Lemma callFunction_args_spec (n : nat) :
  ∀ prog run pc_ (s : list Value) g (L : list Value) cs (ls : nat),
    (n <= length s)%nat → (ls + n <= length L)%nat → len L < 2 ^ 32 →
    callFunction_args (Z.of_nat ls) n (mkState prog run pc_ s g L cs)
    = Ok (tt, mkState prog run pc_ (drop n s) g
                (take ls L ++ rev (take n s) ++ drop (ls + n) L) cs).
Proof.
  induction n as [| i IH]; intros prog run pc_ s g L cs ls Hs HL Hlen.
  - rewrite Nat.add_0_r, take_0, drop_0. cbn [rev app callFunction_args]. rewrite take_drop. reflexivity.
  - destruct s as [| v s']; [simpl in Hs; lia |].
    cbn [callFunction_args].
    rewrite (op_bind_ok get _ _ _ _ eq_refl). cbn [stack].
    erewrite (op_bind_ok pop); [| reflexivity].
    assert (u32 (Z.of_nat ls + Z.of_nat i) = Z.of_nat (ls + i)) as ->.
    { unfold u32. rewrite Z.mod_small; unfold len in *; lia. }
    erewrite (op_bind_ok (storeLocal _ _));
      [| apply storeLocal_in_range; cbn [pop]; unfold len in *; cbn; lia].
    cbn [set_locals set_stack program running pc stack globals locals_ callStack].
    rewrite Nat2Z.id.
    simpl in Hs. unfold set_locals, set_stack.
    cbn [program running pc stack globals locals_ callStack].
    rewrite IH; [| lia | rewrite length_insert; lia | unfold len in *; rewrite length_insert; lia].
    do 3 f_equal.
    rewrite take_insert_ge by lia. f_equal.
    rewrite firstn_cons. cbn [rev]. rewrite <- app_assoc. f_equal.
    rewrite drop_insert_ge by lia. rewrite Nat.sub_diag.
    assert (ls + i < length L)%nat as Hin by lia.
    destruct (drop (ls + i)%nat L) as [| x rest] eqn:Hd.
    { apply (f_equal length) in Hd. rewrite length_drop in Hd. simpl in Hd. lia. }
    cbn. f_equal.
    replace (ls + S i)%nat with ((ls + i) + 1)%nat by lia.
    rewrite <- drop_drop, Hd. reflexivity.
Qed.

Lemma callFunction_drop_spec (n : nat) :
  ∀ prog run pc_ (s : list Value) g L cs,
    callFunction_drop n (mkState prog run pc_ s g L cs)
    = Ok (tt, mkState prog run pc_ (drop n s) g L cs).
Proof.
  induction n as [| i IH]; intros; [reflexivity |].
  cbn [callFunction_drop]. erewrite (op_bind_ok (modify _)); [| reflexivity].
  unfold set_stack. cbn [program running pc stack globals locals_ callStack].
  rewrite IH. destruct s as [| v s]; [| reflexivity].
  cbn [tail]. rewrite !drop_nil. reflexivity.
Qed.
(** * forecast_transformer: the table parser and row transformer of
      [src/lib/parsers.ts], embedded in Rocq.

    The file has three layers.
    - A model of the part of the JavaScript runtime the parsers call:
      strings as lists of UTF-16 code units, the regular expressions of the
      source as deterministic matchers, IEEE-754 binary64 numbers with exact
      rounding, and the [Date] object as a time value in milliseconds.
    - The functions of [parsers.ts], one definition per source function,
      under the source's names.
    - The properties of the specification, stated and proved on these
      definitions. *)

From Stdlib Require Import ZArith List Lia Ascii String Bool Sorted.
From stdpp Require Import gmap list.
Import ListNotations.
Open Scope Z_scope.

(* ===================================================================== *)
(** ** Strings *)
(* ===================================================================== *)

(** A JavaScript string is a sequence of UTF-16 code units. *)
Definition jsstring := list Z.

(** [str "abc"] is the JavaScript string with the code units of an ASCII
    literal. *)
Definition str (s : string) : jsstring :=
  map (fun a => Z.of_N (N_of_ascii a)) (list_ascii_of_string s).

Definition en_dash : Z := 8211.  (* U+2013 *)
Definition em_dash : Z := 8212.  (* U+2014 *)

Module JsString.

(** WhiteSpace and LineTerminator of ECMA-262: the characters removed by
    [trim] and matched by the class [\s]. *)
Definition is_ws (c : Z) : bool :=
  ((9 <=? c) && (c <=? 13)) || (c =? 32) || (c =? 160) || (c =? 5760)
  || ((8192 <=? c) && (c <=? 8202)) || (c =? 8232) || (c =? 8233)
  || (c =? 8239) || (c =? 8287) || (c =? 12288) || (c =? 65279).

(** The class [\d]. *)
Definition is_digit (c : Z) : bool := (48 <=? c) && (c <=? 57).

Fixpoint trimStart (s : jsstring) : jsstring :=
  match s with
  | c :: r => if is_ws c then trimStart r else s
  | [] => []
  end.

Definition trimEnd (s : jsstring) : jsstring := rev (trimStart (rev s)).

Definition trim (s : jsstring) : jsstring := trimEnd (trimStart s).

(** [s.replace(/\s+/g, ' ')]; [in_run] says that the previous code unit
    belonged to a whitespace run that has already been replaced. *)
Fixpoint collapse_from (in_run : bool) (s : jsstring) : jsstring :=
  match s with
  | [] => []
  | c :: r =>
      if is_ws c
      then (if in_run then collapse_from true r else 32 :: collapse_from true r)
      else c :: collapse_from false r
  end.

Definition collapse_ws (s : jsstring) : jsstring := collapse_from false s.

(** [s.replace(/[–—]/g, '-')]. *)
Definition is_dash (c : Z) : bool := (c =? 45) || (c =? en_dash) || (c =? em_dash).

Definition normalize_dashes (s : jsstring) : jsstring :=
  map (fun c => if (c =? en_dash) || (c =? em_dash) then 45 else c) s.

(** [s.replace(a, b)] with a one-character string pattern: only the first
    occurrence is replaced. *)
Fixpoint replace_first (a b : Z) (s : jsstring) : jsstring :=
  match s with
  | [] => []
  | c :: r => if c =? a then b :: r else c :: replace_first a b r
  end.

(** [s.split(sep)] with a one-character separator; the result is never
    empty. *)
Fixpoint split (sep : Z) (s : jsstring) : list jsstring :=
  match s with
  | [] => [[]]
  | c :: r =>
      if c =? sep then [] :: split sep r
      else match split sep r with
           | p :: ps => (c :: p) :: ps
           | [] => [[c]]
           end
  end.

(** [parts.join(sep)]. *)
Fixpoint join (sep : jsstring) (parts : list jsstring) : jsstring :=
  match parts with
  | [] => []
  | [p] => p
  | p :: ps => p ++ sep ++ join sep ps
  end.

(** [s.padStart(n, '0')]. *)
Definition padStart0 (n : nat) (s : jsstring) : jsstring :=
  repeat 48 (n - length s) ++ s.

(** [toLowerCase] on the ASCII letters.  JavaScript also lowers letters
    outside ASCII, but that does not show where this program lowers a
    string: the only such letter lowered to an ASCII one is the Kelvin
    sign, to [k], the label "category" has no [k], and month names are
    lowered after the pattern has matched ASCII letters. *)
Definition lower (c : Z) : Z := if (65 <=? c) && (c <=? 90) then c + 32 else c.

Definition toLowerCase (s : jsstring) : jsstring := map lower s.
__________
Write out every line of the preceding listing that contains "toLowerCase".

# Output for this exercise:
(** [toLowerCase] on the ASCII letters.  JavaScript also lowers letters
Definition toLowerCase (s : jsstring) : jsstring := map lower s.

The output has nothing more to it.